O psicólogo Florival Scheroki aplicou aos estudantes questionários que avaliavam estilos de apego à figura de Deus, relacionamento interpessoal e nível de segurança construída – confiança, comunicação e proximidade emocional – na relação com os pais. Os adventistas se caracterizam, basicamente, por serem cristãos do ramo protestante (surgidos em meados do século XIX nos EUA) e enfatizarem o cuidado com a saúde corporal e a educação.

Cerca de 70% dos estudantes apresentavam o que se pode chamar de um apego ‘seguro’ à figura de Deus, considerando-o próximo e atencioso. Os demais mostraram uma posição ambivalente, de que Deus é ora próximo, ora distante. Não houve respostas que mostrassem uma posição ‘evitativa’ (de distanciamento completo), típica de ateus. ‘Devemos considerar que o contexto – de freqüência a uma escola religiosa – pode influenciar as respostas’, ressalta o pesquisador.

No que se refere a relacionamentos interpessoais – estilos de apego a pessoas significativas -, 31% se diziam ambivalentes (seguros em certos momentos e apreensivos em outros), 34% seguros, e 35% rejeitadores ou medrosos.

Mas o que chamou a atenção do pesquisador foi a medição do nível de segurança no relacionamento com os pais: 41% apresentaram um nível médio de segurança, 32% um nível alto e 27% um nível baixo. ‘Esse resultado merece destaque por ter uma grande correlação com índices depressivos’, aponta Scheroki.

O questionário avaliou fatores como qualidade da comunicação com os pais, taxa de confiança e nível de afastamento emocional. Os estudantes deveriam aplicar uma escala de validade a afirmações como ‘Meus pais respeitam meus sentimentos’ e ‘Meus pais me ajudam a me entender melhor’.

Fobias

Também foram analisados os índices de agorafobia (insegurança ao se ver sozinho em certas situações) e fobia social (ansiedade diante de contatos sociais). O pesquisador constatou que, entre os avaliados, predominam os traços sociofóbicos. ‘De um lado, eles têm medo do contato humano. De outro, o fato de estarem sozinhos numa situação os assusta menos, provavelmente por considerarem ter uma espécie de ‘companhia de Deus’, que lhes dá segurança’, afirma.

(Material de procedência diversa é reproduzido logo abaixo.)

(** src/nvfuse_indirect.c: nvfuse_get_block: the return value,
    [*num_alloc_blocks] and [*pblock]. *)
Definition nvfuse_get_block (lblock maxblocks : Z) (create : bool) : M ist (Z * Z * Z) :=
  let '(offsets, boundary) := nvfuse_block_to_path lblock in
  let boundary := s32 boundary in
  if bool_decide (offsets = []) then mret (-1, 0, 0)
  else
    '(chain, full, err) ← nvfuse_get_branch offsets;
    match last chain with
    | None => mabort
    | Some lst =>
        if (full : bool) then
          more ← map_more (Z.to_nat boundary) chain (ind_p lst) (ind_key lst) 1 maxblocks boundary;
          match more with
          | Some count => mret (0, count, ind_key lst)
          | None => mabort           (* -EAGAIN with a complete chain *)
          end
        else if negb create || (err =? - EIO) then mret (err, 0, 0)
        else
          let depth := Z.of_nat (length offsets) in
          let indirect_blks := depth - Z.of_nat (length chain) in
          count ← nvfuse_blks_to_allocate lst indirect_blks maxblocks boundary;
          '(branch, direct_map, count) ←
            nvfuse_alloc_branch indirect_blks count (drop (length chain - 1) offsets) lst;
          match branch with
          | [] => mabort
          | where_ :: _ =>
              nvfuse_splice_branch where_ direct_map indirect_blks count;;
              match last branch with
              | Some c => mret (0, count, ind_key c)
              | None => mabort
              end
          end
    end.

(** ** Truncation *)

(** Runs [f] on every element of [l], in order. *)
Fixpoint for_each {A} (f : A -> M ist unit) (l : list A) : M ist unit :=
  match l with [] => mret tt | x :: rest => f x;; for_each f rest end.

(** The pointers [p, p + 1, ...] of an array, from index [lo] up to [hi]. *)
Definition words_of (arr : Z -> ptr) (lo hi : Z) : list ptr := arr <$> range lo hi.

(** src/nvfuse_indirect.c: nvfuse_free_data.  Contiguous block numbers are
    freed with one call; [count] is the length of the run being collected. *)
Fixpoint free_data_loop (ps : list ptr) (block_to_free count : Z) : M ist unit :=
  match ps with
  | [] =>
      if 0 <? count then on_fs (nvfuse_free_blocks primary (u32 block_to_free) (u32 count));; mark_inode_dirty
      else mret tt
  | p :: rest =>
      nr ← load p;
      if nr =? 0 then free_data_loop rest block_to_free count
      else
        store p 0;;
        if count =? 0 then free_data_loop rest nr 1
        else if block_to_free =? u64 (nr - count) then free_data_loop rest block_to_free (count + 1)
        else
          on_fs (nvfuse_free_blocks primary (u32 block_to_free) (u32 count));;
          mark_inode_dirty;;
          free_data_loop rest nr 1
  end.
Definition nvfuse_free_data (ps : list ptr) : M ist unit := free_data_loop ps 0 0.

O psicólogo explica que não existe uma relação significativa entre o estilo de apego à figura de Deus e os índices de depressão e fobia. Contudo, a ligação desses índices com o nível de segurança no relacionamento com os pais enriquece a análise quando se considera que ‘Deus’ tem as mesmas características das nossas figuras de ‘apego primário’ – geralmente, o pai ou a mãe.

Esse ‘apego’ adquire maior visibilidade em situações de estresse e ameaça, quando nos voltamos com maior freqüência para o que Scheroki chama de nossos ‘portos seguros’ (pais, Deus, entre outros). Nesse sentido, Deus pode se tornar uma figura substituta da figura primária e criar um grau elevado de segurança individual.

Da Agência USP

M.J.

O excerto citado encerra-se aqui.